(WHAT YOU WILL DO) Write out the stretch of lines below that begins at the line with "set_part e p" and ends at the line with "(** The host", including both, exactly as given and nothing more.

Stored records
══════════
#[export] Instance process_env_laws : EnvLaws Process.
Proof.
  split.
  - intros p. apply (env_range_ok (pr_world p)).
  - intros ctx p c Hc. by apply (env_ctx_answers ctx (pr_world p)).
Qed.

#[export] Instance has_world {S} `{Has S World} : Has S Process := {|
  part p := part (pr_world p);
  set_part s p := set_world (set_part s (pr_world p)) p |}.
#[export] Instance has_servers : Has Reliability.Servers Process := {|
  part := pr_servers;
  set_part s p := MkProcess (pr_world p) s (pr_cache p) (pr_etag p) |}.
#[export] Instance has_cache : Has Agent.SnapshotCache Process := {|
  part := pr_cache;
  set_part c p := MkProcess (pr_world p) (pr_servers p) c (pr_etag p) |}.
#[export] Instance has_etag : Has Agent.Etag Process := {|
  part := pr_etag;
  set_part e p := MkProcess (pr_world p) (pr_servers p) (pr_cache p) e |}.

(** * Steady hosts *)

Section steady.
Context (first deadline : Time) (budget : nat) (h0 : HostState).

(** The text of the n-th draw. *)
Definition draw_text (n : nat) : string := Sha256.hex_encode (firstn 12 (h_entropy h0 n)).

Record steady_host : Prop := {
  sh_first : ∀ n, (h_clock_reads h0 ≤ n)%nat → first ≤ h_clock h0 n ≤ deadline;
  sh_order : ∀ n m, (h_clock_reads h0 ≤ n ≤ m)%nat → h_clock h0 n ≤ h_clock h0 m;
  sh_draws : ∀ n m, (h_draws h0 ≤ n < m)%nat → (m < h_draws h0 + budget)%nat →
    draw_text n ≠ draw_text m }.

(** The host after some readings, the last one [t], and the draws [d]. *)
Record advanced (h : HostState) (t : Time) (d : list string) : Prop := {
  ad_clock : h_clock h = h_clock h0;
  ad_entropy : h_entropy h = h_entropy h0;
  ad_reads : (h_clock_reads h0 ≤ h_clock_reads h)%nat;
  ad_first : first ≤ t;
  ad_last : ∀ n, (h_clock_reads h ≤ n)%nat → t ≤ h_clock h0 n;
  ad_draws : (h_draws h = h_draws h0 + length d)%nat;
  ad_drawn : ∀ x, x ∈ d → ∃ n, (h_draws h0 ≤ n < h_draws h)%nat ∧ x = draw_text n }.

Definition world_state (reg : Reg) (ag : Ag) (ro : Ro) (t : Time) (d : list string) (w : World) : Prop :=
  advanced (w_host w) t d ∧ w_registry w = reg ∧ w_agents w = ag ∧ w_rollouts w = ro.

Context (Hh : steady_host).

Lemma advanced_start : advanced h0 first [].
Proof.
  split; try done; [intros n Hn; by apply Hh|]. by intros x ?%elem_of_nil.
Qed.

Lemma advanced_now h t d : advanced h t d →
  let t' := h_clock h (h_clock_reads h) in
  t ≤ t' ≤ deadline ∧
  advanced (MkHost (h_clock h) (h_entropy h) (h_order h) (S (h_clock_reads h)) (h_draws h)
              (h_ranges h) (h_ctx_calls h)) t' d.
Proof.
  intros [Hc He Hr Hf Hl Hd Hx]. cbv zeta. rewrite Hc.
  pose proof (sh_first Hh (h_clock_reads h) Hr). pose proof (Hl (h_clock_reads h) ltac:(lia)).
  split; [lia|]. split; simpl; try done; [lia|lia|].
  intros n Hn. apply (sh_order Hh). lia.
Qed.

Lemma advanced_random h t d : advanced h t d →
  let x := Sha256.hex_encode (firstn 12 (h_entropy h (h_draws h))) in
  ((length d < budget)%nat → x ∉ d) ∧
  advanced (MkHost (h_clock h) (h_entropy h) (h_order h) (h_clock_reads h) (S (h_draws h))
              (h_ranges h) (h_ctx_calls h)) t (x :: d).
Proof.
  intros [Hc He Hr Hf Hl Hd Hx]. cbv zeta. rewrite He. fold (draw_text (h_draws h)). split.
  - intros Hb (n & Hn & Heq)%Hx. symmetry in Heq. revert Heq. apply (sh_draws Hh); lia.
  - split; simpl; try done; [lia|].
    intros x [-> |Hin]%elem_of_cons; [exists (h_draws h); split; [lia|done]|].
    destruct (Hx x Hin) as (n & Hn & ->). exists n. split; [lia|done].
Qed.

Lemma advanced_other h t d order ranges calls : advanced h t d →
  advanced (MkHost (h_clock h) (h_entropy h) order (h_clock_reads h) (h_draws h) ranges calls) t d.
Proof. intros [Hc He Hr Hf Hl Hd Hx]. by split. Qed.

#[export] Instance world_steady : Steady World first deadline budget world_state.
Proof.
  split; unfold world_state; intros *; intros (Ha & <- & <- & <-); try done.
  - by eapply ad_first.
  - destruct (advanced_now _ _ _ Ha); split; [done|]. by split.
  - destruct (advanced_random _ _ _ Ha); split; [done|]. by split.
  - split; [apply (env_range_ok w)|]. split; [by apply advanced_other|done].
  - split; [done|]. split; [by apply advanced_other|done].
Qed.

Definition process_state (sv : Reliability.Servers) (c : Agent.SnapshotCache) (e : Agent.Etag)
    (reg : Reg) (ag : Ag) (ro : Ro) (t : Time) (d : list string) (p : Process) : Prop :=
  world_state reg ag ro t d (pr_world p) ∧ pr_servers p = sv ∧ pr_cache p = c ∧ pr_etag p = e.

#[export] Instance process_steady sv c e :
  Steady Process first deadline budget (process_state sv c e).
Proof.
  split; unfold process_state; intros *; intros [Hw Hp].
  - exact (st_first _ _ _ _ _ _ Hw).
  - exact (st_reg _ _ _ _ _ _ Hw).
  - exact (st_ag _ _ _ _ _ _ Hw).
  - exact (st_ro _ _ _ _ _ _ Hw).
  - split; [exact (st_set_reg _ _ _ _ _ _ _ Hw)|done].
  - split; [exact (st_set_ag _ _ _ _ _ _ _ Hw)|done].
  - split; [exact (st_set_ro _ _ _ _ _ _ _ Hw)|done].
  - destruct (st_now _ _ _ _ _ _ Hw). split; [done|]. by split.
  - destruct (st_random _ _ _ _ _ _ Hw). split; [done|]. by split.
  - destruct (st_range _ _ _ _ _ _ Hw). split; [done|]. by split.
  - destruct (st_ctx _ _ _ _ _ _ Hw). split; [done|]. by split.
Qed.

(** The other parts of a process. *)
Lemma set_servers sv' sv c e reg ag ro t d p :
  process_state sv c e reg ag ro t d p → process_state sv' c e reg ag ro t d (set_part sv' p).
Proof. by intros (? & ? & ? & ?). Qed.
Lemma set_cache c' sv c e reg ag ro t d p :
  process_state sv c e reg ag ro t d p → process_state sv c' e reg ag ro t d (set_part c' p).
Proof. by intros (? & ? & ? & ?). Qed.
Lemma set_etag e' sv c e reg ag ro t d p :
  process_state sv c e reg ag ro t d p → process_state sv c e' reg ag ro t d (set_part e' p).
Proof. by intros (? & ? & ? & ?). Qed.
Lemma get_servers sv c e reg ag ro t d p :
  process_state sv c e reg ag ro t d p → part p = sv.
Proof. by intros (? & ? & ? & ?). Qed.
Lemma get_cache sv c e reg ag ro t d p :
  process_state sv c e reg ag ro t d p → part p = c.
Proof. by intros (? & ? & ? & ?). Qed.
Lemma get_etag sv c e reg ag ro t d p :
  process_state sv c e reg ag ro t d p → part p = e.
Proof. by intros (? & ? & ? & ?). Qed.

End steady.
End Process.

Import Domain Rollout Drive.

Module Campaign.

(** * The registry *)

Definition cfg_id : string := "cfg_payment_failure_rate".
Definition v1_id : string := "ver_payment_failure_rate_v1".
Definition v2_id : string := "ver_payment_failure_rate_v2".
Definition config_key : string := "payment.failure_rate".

Section registry.
Context (description creator : string) (env : Environment).

Definition definition : ConfigDefinition :=
  MkConfigDefinition cfg_id "payments" config_key description Simulator.schema "0"
    Simulator.seeded_at Simulator.seeded_at.
Definition version (id : string) (number : Z) (value : RawMessage) : ConfigVersion :=
  MkConfigVersion id cfg_id number value "" creator Simulator.seeded_at.
Definition v1 : ConfigVersion := version v1_id 1 "0".
Definition v2 : ConfigVersion := version v2_id 2 "0.2".

(** The registry whose stable version is [stable]. *)
Definition registry (stable : string) (updated : Time) : Reg :=
  RegistryStore.MkMemoryStore
    {[ "payments" := MkTenant "payments" "Payments" "" "" Simulator.seeded_at Simulator.seeded_at ]}
    {[ cfg_id := definition ]}
    {[ RegistryStore.definitionKey "payments" config_key := cfg_id ]}
    {[ cfg_id := [v1; v2] ]}
    (<[RegistryStore.versionNumberKey cfg_id 2 := v2]>
       {[ RegistryStore.versionNumberKey cfg_id 1 := v1 ]})
    {[ RegistryStore.stateKey cfg_id env := MkConfigEnvironmentState cfg_id env stable "" updated ]}.

(** ** What its methods answer *)

Lemma reg_definition stable updated :
  RegistryStore.GetDefinitionByKey None "payments" config_key (registry stable updated) =
  (Ok definition, registry stable updated).
Proof. reflexivity. Qed.
Lemma reg_versions stable updated :
  RegistryStore.ListVersions None cfg_id (registry stable updated) = (Ok [v1; v2], registry stable updated).
Proof. reflexivity. Qed.
Lemma reg_version_2 stable updated :
  RegistryStore.GetVersionByNumber None cfg_id 2 (registry stable updated) = (Ok v2, registry stable updated).
Proof. reflexivity. Qed.
Lemma reg_tenant stable updated : ∃ tenant,
  RegistryStore.GetTenant None "payments" (registry stable updated) = (Ok tenant, registry stable updated).
Proof. by eexists. Qed.
Lemma reg_state stable updated :
  RegistryStore.GetEnvironmentState None cfg_id env (registry stable updated) =
  (Ok (MkConfigEnvironmentState cfg_id env stable "" updated), registry stable updated).
Proof.
  unfold RegistryStore.GetEnvironmentState, mbind, M_bind. simpl.
  by rewrite lookup_singleton_eq.
Qed.
Lemma reg_set_state stable updated stable' updated' :
  RegistryStore.SaveEnvironmentState None (MkConfigEnvironmentState cfg_id env stable' "" updated')
    (registry stable updated) = (Ok tt, registry stable' updated').
Proof.
  assert (∀ m : gmap string ConfigEnvironmentState,
    <[RegistryStore.stateKey cfg_id env := MkConfigEnvironmentState cfg_id env stable' "" updated']>
      (RegistryStore.ms_states (registry stable updated)) = m →
    RegistryStore.SaveEnvironmentState None (MkConfigEnvironmentState cfg_id env stable' "" updated')
      (registry stable updated) =
    (Ok tt, let s := registry stable updated in
       RegistryStore.MkMemoryStore (RegistryStore.ms_tenants s) (RegistryStore.ms_definitions s)
         (RegistryStore.ms_definitionsByKey s) (RegistryStore.ms_versions s)
         (RegistryStore.ms_versionsByNumber s) m)) as Hm by by intros m <-.
  apply (Hm _ (insert_singleton_eq _ _ _)).
Qed.
Lemma reg_definitions range stable updated : range_ok range →
  RegistryStore.ListDefinitions None range "payments" (registry stable updated) =
  (Ok [definition], registry stable updated).
Proof.
  intros Hr. unfold RegistryStore.ListDefinitions, mbind, M_bind. simpl. unfold map_values.
  rewrite map_to_list_singleton. simpl. pose proof (Hr [cfg_id]) as Hp.
  apply Permutation_singleton_r in Hp. rewrite Hp. reflexivity.
Qed.

End registry.

(** ** The store while it is seeded *)

Section seed.
Context (description creator : string) (env : Environment).
Abbreviation tenants := (RegistryStore.ms_tenants (registry description creator env v1_id 0)).
Definition seed_1 : Reg := RegistryStore.MkMemoryStore tenants ∅ ∅ ∅ ∅ ∅.
Definition seed_2 : Reg :=
  RegistryStore.MkMemoryStore tenants {[ cfg_id := definition description ]}
    {[ RegistryStore.definitionKey "payments" config_key := cfg_id ]} ∅ ∅ ∅.
Definition seed_3 : Reg :=
  RegistryStore.MkMemoryStore tenants {[ cfg_id := definition description ]}
    {[ RegistryStore.definitionKey "payments" config_key := cfg_id ]}
    {[ cfg_id := [v1 creator] ]} {[ RegistryStore.versionNumberKey cfg_id 1 := v1 creator ]} ∅.
Definition seed_4 : Reg :=
  RegistryStore.MkMemoryStore tenants {[ cfg_id := definition description ]}
    {[ RegistryStore.definitionKey "payments" config_key := cfg_id ]}
    {[ cfg_id := [v1 creator; v2 creator] ]}
    (<[RegistryStore.versionNumberKey cfg_id 2 := v2 creator]>
       {[ RegistryStore.versionNumberKey cfg_id 1 := v1 creator ]}) ∅.

Lemma seed_tenant : RegistryStore.CreateTenant None
  (MkTenant "payments" "Payments" "" "" Simulator.seeded_at Simulator.seeded_at)
  RegistryStore.NewMemoryStore = (Ok tt, seed_1).
Proof. reflexivity. Qed.
Lemma seed_definition : RegistryStore.CreateDefinition None
  (definition description) seed_1 = (Ok tt, seed_2).
Proof. reflexivity. Qed.
Lemma seed_v1 : RegistryStore.CreateVersion None
  (MkConfigVersion v1_id cfg_id 0 "0" "" creator Simulator.seeded_at) seed_2 = (Ok (v1 creator), seed_3).
Proof. reflexivity. Qed.
Lemma seed_v2 : RegistryStore.CreateVersion None
  (MkConfigVersion v2_id cfg_id 0 "0.2" "" creator Simulator.seeded_at) seed_3 = (Ok (v2 creator), seed_4).
Proof. reflexivity. Qed.
Lemma seed_state : RegistryStore.SaveEnvironmentState None
  (MkConfigEnvironmentState cfg_id env v1_id "" Simulator.seeded_at) seed_4 =
  (Ok tt, registry description creator env v1_id Simulator.seeded_at).
Proof. reflexivity. Qed.
End seed.

(** * The operations *)

Section run.
Context {W : Type} {first deadline : Time} {budget : nat}
  {St : Reg → Ag → Ro → Time → list string → W → Prop} `{Steady W first deadline budget St}.
#[local] Existing Instance RegistryStore.memory_store.
#[local] Existing Instance AgentStore.memory_store.
#[local] Existing Instance RolloutMemory.memory_store.
#[local] Existing Instance RolloutService.registry_service.
#[local] Existing Instance Simulator.agent_source.
#[local] Existing Instance DataPlane.registry_source.
#[local] Existing Instance DataPlane.agent_source.
#[local] Existing Instance DataPlane.rollout_source.
Context (description creator : string) (env : Environment).
Abbreviation reg := (registry description creator env).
══════════
(TASK ANSWER)
  set_part e p := MkProcess (pr_world p) (pr_servers p) (pr_cache p) e |}.

(** * Steady hosts *)

Section steady.
Context (first deadline : Time) (budget : nat) (h0 : HostState).

(** The text of the n-th draw. *)
Definition draw_text (n : nat) : string := Sha256.hex_encode (firstn 12 (h_entropy h0 n)).

Record steady_host : Prop := {
  sh_first : ∀ n, (h_clock_reads h0 ≤ n)%nat → first ≤ h_clock h0 n ≤ deadline;
  sh_order : ∀ n m, (h_clock_reads h0 ≤ n ≤ m)%nat → h_clock h0 n ≤ h_clock h0 m;
  sh_draws : ∀ n m, (h_draws h0 ≤ n < m)%nat → (m < h_draws h0 + budget)%nat →
    draw_text n ≠ draw_text m }.

(** The host after some readings, the last one [t], and the draws [d]. *)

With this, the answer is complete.